Зная Сократа, его неприязнь к наживательству, его нелестное мнение о решениях "большинства афинян" и т. п., можно не сомневаться, что все эти лестные слова в адрес Антемиона и его хорошо воспитанного сына Анита сплошная ирония и чистое надувательство. Сократовская манера иронизировать потому и уязвляла глубоко и сильно, что ее стрелы пускались с весьма высокого и лестного для объекта насмешки допущения, которое как раз и не было оправдано ни его прошлым и настоящим, ни особенно его позицией в текущей беседе.
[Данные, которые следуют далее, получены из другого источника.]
(* ===== verification/NumaSound.v ===== *)
(** * The NUMA checks on an arbitrary kernel

    What a success of [mbind_check] and of [mbind] 27 says about the calls
    that were made, with no assumption on the system that answered them. *)
From S2P Require Import Prelude Process Trace Arch CLib TestMck AddrSpace Numa NumaCases NumaSpec.
From Stdlib Require Import Ascii String.
#[local] Open Scope string_scope.
#[local] Open Scope Z_scope.

(** ** [mbind_check] *)

Section Check.
Context `{AC : ArchConfig} (K : kernel) (max_node ptr flags : Z).
Implicit Type w : world K.

(** The policy of region [i] was asked for, with the first word of the mask
    cleared, and the answer is the row [e] of the table. *)
Inductive answered (i : Z) (e : mbind_expect) : event -> Prop :=
| Answered ws r ws' :
    word ws 0 = 0 -> is_err r = false -> word ws' 0 = e_node_mask e ->
    answered i e (Ev (GetMempolicy true (Some ws) max_node (u64 (ptr + PAGE_SIZE * i)) flags)
                    (r, (e_mode e, ws'))).

Inductive all_answered : Z -> list mbind_expect -> list event -> Prop :=
| AllNil i : all_answered i [] []
| AllCons i e es ev evs :
    answered i e ev -> all_answered (i + 1) es evs -> all_answered i (e :: es) (ev :: evs).

Lemma all_answered_length i es evs : all_answered i es evs -> List.length evs = List.length es.
Proof. induction 1; cbn; congruence. Qed.

Lemma word_set_word0 ws : word (set_word0 0 ws) 0 = 0.
Proof. now destruct ws. Qed.

Definition verdict (P : Prop) (o : outcome (Z * list Z)) : Prop :=
  exists ret ws, o = Done (ret, ws) /\ (ret = 0 /\ P \/ ret = -1 /\ ~ P).

Lemma verdict_iff (P Q : Prop) o : (P <-> Q) -> verdict P o -> verdict Q o.
Proof. intros HPQ (ret & ws & E & H). exists ret, ws. tauto. Qed.

Lemma answered_inv i e c r :
  answered i e (Ev c r) ->
  match c return ans c -> Prop with
  | GetMempolicy _ _ _ _ _ => fun r =>
      is_err (fst r) = false /\ fst (snd r) = e_mode e /\ word (snd (snd r)) 0 = e_node_mask e
  | _ => fun _ => False
  end r.
Proof.
  intros H.
  refine (match H in answered _ _ ev return
            match ev with
            | Ev c r => match c return ans c -> Prop with
                        | GetMempolicy _ _ _ _ _ => fun r =>
                            is_err (fst r) = false /\ fst (snd r) = e_mode e /\
                            word (snd (snd r)) 0 = e_node_mask e
                        | _ => fun _ => False
                        end r
            end with
          | Answered _ _ ws r ws' H1 H2 H3 => _
          end).
  cbn. auto.
Qed.

(** One round: the call, and the rest of the loop if the answer is the row. *)
Lemma mbind_check_from_step i e es ws pr s s' r md ws' :
  kstep K (GetMempolicy true (Some (set_word0 0 ws)) max_node (u64 (ptr + PAGE_SIZE * i)) flags) s
    = (s', (r, (md, ws'))) ->
  let good := negb (is_err r) && (md =? e_mode e) && (word ws' 0 =? e_node_mask e) in
  exists pr',
    let rest := mbind_check_from (i + 1) es ws' max_node ptr flags in
    fst (run K (mbind_check_from i (e :: es) ws max_node ptr flags) (World pr s))
      = (if good then fst (run K rest (World pr' s')) else Done (-1, ws')) /\
    calls K (mbind_check_from i (e :: es) ws max_node ptr flags) (World pr s)
      = Ev (GetMempolicy true (Some (set_word0 0 ws)) max_node (u64 (ptr + PAGE_SIZE * i)) flags)
          (r, (md, ws')) :: (if good then calls K rest (World pr' s') else []).
Proof.
  intros E. cbn [mbind_check_from]. unfold printf, get_mempolicy, trigger. cbn [bind].
  eexists. split.
  - cbn [run w_k w_proc bind]. rewrite E. unfold syscall_ret, set_errno. cbn [fst snd].
    destruct (is_err r) eqn:Er; cbn; [reflexivity|].
    destruct (Z.eqb_spec r (-1)) as [->|]; [discriminate Er|]. cbn.
    destruct (md =? e_mode e), (word ws' 0 =? e_node_mask e); cbn; reflexivity.
  - change (calls K (Loc ?f ?k) ?w) with (calls K (k (f (w_proc w))) (World (f (w_proc w)) (w_k w))).
    cbn [w_k w_proc]. rewrite (calls_call K _ _ _ _ _ _ E). f_equal.
    unfold syscall_ret, set_errno. cbn [fst snd].
    destruct (is_err r) eqn:Er; cbn [bind negb andb]; [reflexivity|].
    destruct (Z.eqb_spec r (-1)) as [->|]; [discriminate Er|].
    destruct (md =? e_mode e), (word ws' 0 =? e_node_mask e); reflexivity.
Qed.

Lemma mbind_check_from_verdict i es ws w :
  verdict (all_answered i es (calls K (mbind_check_from i es ws max_node ptr flags) w))
          (fst (run K (mbind_check_from i es ws max_node ptr flags) w)).
Proof.
  revert i ws w. induction es as [|e es IH]; intros i ws [pr s].
  { exists 0, ws. split; [reflexivity|]. left. split; [reflexivity|constructor]. }
  destruct (kstep K (GetMempolicy true (Some (set_word0 0 ws)) max_node (u64 (ptr + PAGE_SIZE * i)) flags) s)
    as [s' [r [md ws']]] eqn:E.
  destruct (mbind_check_from_step i e es ws pr s s' r md ws' E) as (pr' & -> & ->).
  destruct (negb (is_err r) && (md =? e_mode e) && (word ws' 0 =? e_node_mask e)) eqn:Eg.
  - rewrite !andb_true_iff, negb_true_iff, !Z.eqb_eq in Eg. destruct Eg as [[Er ->] Ew].
    eapply verdict_iff; [|apply IH]. split.
    + intros H. constructor; [|exact H]. constructor; auto. apply word_set_word0.
    + intros H. now inversion H.
  - exists (-1), ws'. split; [reflexivity|]. right. split; [reflexivity|]. intros H.
    inversion H as [|? ? ? ? ? Ha]; subst. apply answered_inv in Ha.
    destruct Ha as (H1 & H2 & H3). cbn [fst snd] in H1, H2, H3.
    now rewrite H1, H2, H3, !Z.eqb_refl in Eg.
Qed.
End Check.

(** [mbind_check] returns on every kernel; it returns 0 exactly when its
    calls are one [get_mempolicy] per row of the table, on consecutive pages
    with the mask cleared, none failed and each answered the mode and the
    first mask word of its row, and -1 otherwise. *)
Theorem mbind_check_exact `{AC : ArchConfig} (K : kernel) es ws max_node ptr flags (w : world K) :
  exists ret ws',
    fst (run K (mbind_check es ws max_node ptr flags) w) = Done (ret, ws') /\
    (ret = 0 \/ ret = -1) /\
    (ret = 0 <-> all_answered max_node ptr flags 0 (firstn NUM_REGION es)
                   (calls K (mbind_check es ws max_node ptr flags) w)).
Proof.
  destruct (mbind_check_from_verdict K max_node ptr flags 0 (firstn NUM_REGION es) ws w)
    as (ret & ws' & E & H).
  exists ret, ws'. split; [exact E|]. fold (mbind_check es ws max_node ptr flags) in H.
  destruct H as [[-> H]|[-> H]]; (split; [tauto|]); split; intros Hx;
    [exact H|reflexivity|discriminate Hx|contradiction].
Qed.

(** ** [mbind] 27 *)

(** The second binding of [mbind] 27: another node, strictly. *)
Definition strict_rebind `{ArchConfig} (b : Z) : op :=
  Mbind b PAGE_SIZE MPOL_BIND (Some [0x01]) BITS_PER_LONG MPOL_MF_STRICT.

(** Split on the remaining tests: order, faults, handlers. *)
Ltac case_fault :=
  match goal with
  | |- context [?x <? ?y] => destruct (x <? y)
  | |- context [or_raise ?r] => destruct r
  | |- context [p_sigs ?p ?n] => destruct (p_sigs p n) as [[]|]
  | |- context [deliver] => unfold deliver
  | |- context [syscall_ret] => unfold syscall_ret
  end.

(** [mbind] 27 succeeds only if the kernel refused the strict rebinding
    with an error other than [EIO]; its comment says that [EIO] is the
    expected error.  So the test reports the documented answer as a failure. *)
Theorem mbind27_pass_not_EIO `{AC : ArchConfig} (K : kernel) (argv : list string) (w : world K) :
  fst (run K (run_test_case mbind27 argv) w) = Done None ->
  exists b e, is_err e = true /\ e <> - EIO /\
    In (Ev (strict_rebind b) e) (calls K (run_test_case mbind27 argv) w).
Proof.
  unfold calls. rewrite traced_outcome. destruct w as [pr s0].
  unfold run_test_case, mbind27, numa_case, tworld. cbn [setup tc_run teardown num bind numa_setup].
  unfold numa_setup. generalize (arg_analyze argv). intros n. cbn [bind].
  unfold mbind_run_027, check_nonzero, check_at_least, new_node_mask, create_node_mask, malloc, expect_zero,
    mmap, mbind, munmap, store, free_mask_buf, destroy_node_mask, free, tp_assert, usage_print, printf, syscall_ret.
  repeat (sym_run; try case_fault); sym_clean; intros Hd; try discriminate Hd.
  all: match goal with H : - ?e <> EIO |- _ =>
    eexists _, e; split; [assumption|]; split; [intros ->; apply H; reflexivity|] end.
  all: do 4 right; left; reflexivity.
Qed.

(** A system that refuses the strict rebinding with [EINVAL]. *)
Definition einval_kernel : kernel :=
  Kernel unit (fun c s =>
    (s, match c return ans c with
        | Mmap _ _ _ _ _ _ => 0x100000000000
        | Malloc _ => 4096
        | Mbind _ _ _ _ _ flags => if flags =? 0 then 0 else - EINVAL
        | c => enosys c
        end)).

Lemma mbind27_pass_not_EIO_witness :
  exists b e, is_err e = true /\ e <> - EIO /\
    In (Ev (@strict_rebind config_4K b) e)
       (calls einval_kernel (run_test_case (@mbind27 config_4K) ["mbind"; "-n"; "4"])
          (World proc0 (tt : kstate einval_kernel))).
Proof. apply (@mbind27_pass_not_EIO config_4K). vm_compute. reflexivity. Defined.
Этим, в частности, обусловлено то характерное для сократовских бесед обстоятельство, что, добиваясь поддакивания собеседников в начале разговора, Сократ неприметно заводил их в тупиковую ситуацию, сбивая с толку и вынуждая отказываться от прежних "да". Чем больше был ироничный прикуп, тем чувствительнее для иронизируемого оказывалась потеря в ходе беседы тех иллюзорных достоинств, которые тонко подсунул ему для подвоха и искусно развеял его опасный собеседник. Течение сократовской беседы исподволь и незаметно размывало ее начальное допущение, которое в конце концов оказывалось применительно к данному случаю — надо же такому случиться! — несостоятельным.
Такое ведение сократовской игры-беседы на занижение достоинств оппонентов создавало впечатление, что Сократ дурачит их. Эффект усиливался еще и тем, что параллельно этому Сократ "дурачился" и сам, хотя ход беседы — и объективно, и субъективно — демонстрировал несостоятельность и этого допущения. Вся сократовская беседа представала в глазах ее уязвленных участников как реализация колкого замысла Сократа: принизить других и возвысить себя. Тема и существо бесед забывались, оставалась и копилась злоба против собеседника, уязвившего их достоинство и самолюбие.
В начале беседы Анит, не чуя пока подвоха, легко соглашается с Сократом, что учиться тому или иному искусству следует у тех, кто сведущ в соответствующем деле: врачебному искусству — у врача, игре на флейте — у флейтиста и т. д. Когда же речь заходит о стремления Менона научиться мудрости и добродетели, необходимо и в частной и публичной жизни, и Сократ упоминает со известных всем афинянам учителях добродетели, обучающих за плату этому искусству, т. е. о софистах, Анит раздраженно замечает: "О Геракл! И не поминай их, Сократ! Не дай бог, чтобы кто-нибудь из моих родных пли домашних, или друзей, здешних или иноземных, настолько сошел с ума, чтобы идти к ним себе па погибель, — потому что софисты — это очевидная гибель и порча для тех, кто с ними водится" (Там же, 91 с).